Rosemary Posey Brown (“the wife”) petitioned this Court for a writ of certiorari after the Court of Civil Appeals affirmed in part and reversed in part a judgment divorcing her from James Earl Brown (“the husband”). We granted certiorari review to determine whether the Court of Civil Appeals erred in affirming that part of the divorce judgment holding that the parties’ antenuptial agreement was valid and enforceable. Brown v. Brown, 26 So.3d 1210 (Ala.Civ.App.2007). After reviewing the record in this case, we affirm.

Facts and Procedural History

The parties were married on August 10, 1996. At that time, the husband was approximately 64 years old and the wife was approximately 45 years old. Each party had been married previously, and each party had adult children from those prior marriages. The husband was retired, with substantial income from military-retirement benefits and real-estate investments. The wife was working as a real-estate agent, but her income and earning capacity are not disclosed in the record. A few weeks before the wedding, the wife quit her job at the husband’s request.

Shortly before the parties’ wedding, the husband had his attorney prepare an ante-nuptial agreement. The copy of the ante-nuptial agreement admitted into evidence shows that the document was signed by the husband on August 8, 1996, and by the wife on August 9, 1996; both signatures were witnessed and notarized, apparently by different witnesses and different notaries. The wife admits that she signed the antenuptial agreement, but the circumstances surrounding her execution of the document are disputed.

The husband testified that he gave the antenuptial agreement, which he had already signed, to the wife on August 8 or 9, together with a check in the amount of $150; the check was to pay the wife’s lawyer to review the document. The husband testified that the wife returned the antenuptial agreement to him on August 9, signed by her, with her signature witnessed and notarized. The husband also testified that he was not present when the wife signed the document and that he has no personal knowledge of whether she consulted with her attorney before she signed it.

The wife testified that the husband gave her the antenuptial agreement “midday” [1224]*1224on August 9 and that she tried repeatedly to contact her lawyer but that he was too busy to “work her in” that day.1 The wife testified that she signed the antenuptial agreement, but she does not remember having her signature witnessed and notarized. The wife did not, however, offer any explanation for the fact that her signature on the document is witnessed and notarized, other than to agree with the suggestion that “somebody else” had her signature notarized. The wife also testified that the $150 check from the husband was not to pay her attorney to review the document but possibly to reimburse her for flowers for the wedding.

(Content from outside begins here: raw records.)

(** [gets l c]: when [c] comes to its end it has got the objects of [l], of those kinds. *)
Definition gets {A} (l : list (string * Z)) (c : tprog A) : Prop := forall t, wp c t (fun o t' =>
  match o with Ok _ => got_in kinds t' = got_in kinds t ++ l | Fault _ => True end).

Lemma got_in_cons e t : got_in kinds (e :: t) = got_in kinds t ++ got_in kinds [e].
Proof. unfold got_in. cbn [rev]. by rewrite omap_app. Qed.

Lemma gets_bind {A B} l1 l2 (c : tprog A) (k : A -> tprog B) : gets l1 c -> (forall a, gets l2 (k a)) -> gets (l1 ++ l2) (c ≫= k).
Proof.
  intros Hc Hk t. wstep. eapply wp_mono; [apply Hc|]. intros [a|e] t1 Ht1; cbn [next]; [|done].
  eapply wp_mono; [apply Hk|]. intros [b|e] t2 Ht2; [|done]. by rewrite Ht2, Ht1, app_assoc.
Qed.
Lemma gets_emit e : gets (got_in kinds [e]) (emit e).
Proof. intros t. unfold emit. wstep. apply got_in_cons. Qed.
Lemma gets_print s : gets [] (print s).
Proof. apply (gets_emit (Printed s)). Qed.
Lemma gets_warn s : gets [] (warn s).
Proof. apply (gets_emit (Warned s)). Qed.
Lemma gets_ret {A} (a : A) : gets [] (mret a).
Proof. intros t. wstep. by rewrite app_nil_r. Qed.
Lemma gets_stop {A} e l : gets (A := A) l (stop e).
Proof. intros t. by wstep. Qed.
Lemma gets_lift {A} (c : outcome A) : gets [] (lift c).
Proof. intros t. wstep. destruct c; [by rewrite app_nil_r|done]. Qed.
Lemma gets_seq {A B} (c : tprog A) (k : A -> tprog B) : gets [] c -> (forall a, gets [] (k a)) -> gets [] (c ≫= k).
Proof. apply (gets_bind [] []). Qed.
Lemma gets_when b (c : tprog unit) : gets [] c -> gets [] (when b c).
Proof. destruct b; [done|]. intros _. apply gets_ret. Qed.
Lemma gets_each {A} (l : list A) (ids : A -> list (string * Z)) body :
  (forall a, gets (ids a) (body a)) -> gets (concat (ids <$> l)) (each l body).
Proof. intros Hb. induction l as [|a l IH]; cbn; [apply gets_ret|]. apply gets_bind; [apply Hb|]. by intros _. Qed.
Lemma gets_none {A} (l : list A) body : (forall a, gets [] (body a)) -> gets [] (each l body).
Proof. intros Hb. induction l as [|a l IH]; cbn; [apply gets_ret|]. apply gets_seq; [apply Hb|]. by intros _. Qed.
Lemma gets_none_from {A} i (l : list A) body : (forall i a, gets [] (body i a)) -> gets [] (each_from i l body).
Proof. intros Hb. revert i. induction l as [|a l IH]; intros i; cbn; [apply gets_ret|]. apply gets_seq; [apply Hb|]. by intros _. Qed.
Lemma gets_in_hand {A} kind id l (c : tprog A) :
  gets l c -> gets (got_in kinds [Got kind id] ++ l) (in_hand kind id c).
Proof.
  intros Hc. unfold in_hand. apply gets_bind; [apply gets_emit|]. intros _.
  rewrite <- (app_nil_r l). apply gets_bind; [done|]. intros a. apply gets_seq; [apply (gets_emit (Freed kind id))|]. intros _. apply gets_ret.
Qed.
Lemma gets_this {A} kind id l (c : tprog A) :
  existsb (String.eqb kind) kinds = true -> gets l c -> gets ((kind, id) :: l) (in_hand kind id c).
Proof.
  intros Hk Hc. assert (Hg : got_in kinds [Got kind id] = [(kind, id)]) by (unfold got_in; cbn; by rewrite Hk).
  change ((kind, id) :: l) with ([(kind, id)] ++ l). rewrite <- Hg. by apply gets_in_hand.
Qed.
Lemma gets_other {A} kind id l (c : tprog A) :
  existsb (String.eqb kind) kinds = false -> gets l c -> gets l (in_hand kind id c).
Proof.
  intros Hk Hc. assert (Hg : got_in kinds [Got kind id] = []) by (unfold got_in; cbn; by rewrite Hk).
  change l with ([] ++ l). rewrite <- Hg. by apply gets_in_hand.
Qed.
End Order.

Ltac gets :=
  repeat match goal with
  | |- gets _ [] (print _) => apply gets_print
  | |- gets _ [] (warn _) => apply gets_warn
  | |- gets _ [] (mret _) => apply gets_ret
  | |- gets _ [] (lift _) => apply gets_lift
  | |- gets _ [] (when _ _) => apply gets_when
  | |- gets _ [] (each _ _) => apply gets_none; intros ?
  | |- gets _ [] (each_from _ _ _) => apply gets_none_from; intros ? ?
  | |- gets _ [] (in_hand _ _ _) => apply gets_other; [reflexivity|]
  | |- gets _ [] (assert_none ?l) => destruct l; [apply gets_ret|apply gets_stop]
  | |- gets _ [] (if ?b then _ else _) => destruct b
  | |- gets _ [] (let '(_, _) := ?e in _) => destruct e
  | |- gets _ [] (mbind _ _) => apply gets_seq; [|intros ?]
  end.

The copy of the antenuptial agreement admitted in evidence contains the following provision:

“Posey [the wife] declares that she fully understands the terms and provisions of this Agreement, that she has been fully informed of her legal rights and liabilities, that she believes that the provisions of the Agreement are fair, just and reasonable and that she signs this Agreement freely and voluntarily, acting under the advice of independent legal counsel.”

(Emphasis added.)

When asked about the foregoing representation, the wife denied that the representation was true and testified that she did not remember reading the antenuptial agreement. She also testified that “I didn’t say any of that stuff’ and that “[t]hey made that up. I didn’t say it.” The wife testified that she signed the ante-nuptial agreement without reading it because the husband told her that there would be no wedding unless she signed the agreement. The husband testified that he did not tell the wife that there would be no wedding if the wife refused to sign the antenuptial agreement. The wife testified that she felt under a great deal of pressure to sign the antenuptial agreement because the wedding arrangements had already been made and she was expecting many guests to attend the wedding.

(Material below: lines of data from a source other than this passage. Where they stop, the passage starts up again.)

(** * VLTL-Bench: the LTL dataset generator

    A shallow embedding of [dataset_generators/LTL_dataset_generator.py]
    and of [dataset_generators/__init__.py], followed by the properties of
    the generator that the specification states and by further properties
    of the code.

    Conventions of the embedding.
    - A Python [str] is a [string] (a sequence of 8-bit characters); case
      mapping and character classes are the ASCII ones.  They are Python's
      on ASCII text ([PyStr.isascii]); on other text Python follows the
      Unicode database, which is not modelled, so a property that depends on
      the class or the case of a character is stated for ASCII text.  The
      three characters of the source that are not ASCII (the em dash, the
      en dash and the ellipsis of [_PUNCT] and of one sentence template)
      stand as their UTF-8 bytes; they have no case and are neither white
      space, digits nor [string.punctuation], in Python as in the embedding.
    - A Python [dict] is an insertion-ordered association list ([dict]).
    - An exception is a value of [exn]; a computation that can raise returns a
      [res]; a computation that also draws random numbers lives in the monad
      [M], whose state is the stream of numbers the generator will deliver.
    - The NLTK services (tokenizer, tagger, lemmatizer, detokenizer) are the
      fields of the class [NLP]: the generator is parametric in them.
    - [while] loops whose termination is not evident take a [fuel] argument
      and end in [Diverge] when it runs out. *)

From Stdlib Require Import String Ascii List Arith Bool Lia PeanoNat.
From Stdlib Require Import DecimalString DecimalNat.
Import ListNotations.
Open Scope list_scope.
Open Scope string_scope.
Open Scope nat_scope.

(* ====================================================================== *)
(** * Part I.  The embedding                                               *)
(* ====================================================================== *)

(** ** Python string primitives *)

Module PyStr.

Definition code (c : ascii) : nat := nat_of_ascii c.

Definition between (lo hi : nat) (c : ascii) : bool :=
  (lo <=? code c) && (code c <=? hi).

Definition is_upper (c : ascii) : bool := between 65 90 c.
Definition is_lower (c : ascii) : bool := between 97 122 c.
Definition is_alpha (c : ascii) : bool := is_upper c || is_lower c.
Definition is_digit (c : ascii) : bool := between 48 57 c.

(** [str.isspace] on the ASCII range: TAB, LF, VT, FF, CR, FS, GS, RS, US
    and the blank. *)
Definition is_space (c : ascii) : bool :=
  between 9 13 c || between 28 32 c.

(** [string.punctuation], as a predicate on characters: the 32 printable
    ASCII characters that are neither letters, digits nor the blank. *)
Definition is_punct (c : ascii) : bool :=
  between 33 47 c || between 58 64 c || between 91 96 c || between 123 126 c.

Definition to_lower (c : ascii) : ascii :=
  if is_upper c then ascii_of_nat (code c + 32) else c.

Definition to_upper (c : ascii) : ascii :=
  if is_lower c then ascii_of_nat (code c - 32) else c.

Fixpoint map_chars (f : ascii -> ascii) (s : string) : string :=
  match s with
  | EmptyString => EmptyString
  | String c r => String (f c) (map_chars f r)
  end.

Fixpoint filter_chars (p : ascii -> bool) (s : string) : string :=
  match s with
  | EmptyString => EmptyString
  | String c r => if p c then String c (filter_chars p r) else filter_chars p r
  end.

The antenuptial agreement included a schedule of the assets owned by each party. The husband’s schedule of assets included 26 parcels of real estate and 6 real-estate-related accounts receivable. Although the schedule does not show the value of any of the husband’s assets, there is evidence in the record indicating that the wife knew before the marriage that the husband had extensive property holdings and that his income was sufficient to allow the wife to quit working. A separate schedule to the antenuptial agreement shows the wife’s separate assets, which included a residence and a checking account; no value is given for either of those assets.2

At the time of the divorce, the husband’s separate property included real estate and real-estate-related accounts receivable valued at approximately $2 million, plus a checking account with a balance of approximately $126,000. The facts before us do not disclose the value or composition of the wife’s separate estate at the time of the divorce. There is evidence in the record indicating that, at the time of the divorce, [1225]*1225the parties’ jointly owned assets had a net value, after encumbrances, in excess of $500,000.

The husband filed the present action in December 2003, seeking a divorce from the wife. After a trial at which ore tenus evidence was presented, the trial court entered a judgment divorcing the parties, finding the antenuptial agreement to be valid and enforceable, dividing the parties’ property, and awarding the wife alimony. In response to the husband’s postjudgment motion, the trial court amended its judgment to deny the wife alimony based on provisions in the antenuptial agreement. The wife appealed; the husband cross-appealed.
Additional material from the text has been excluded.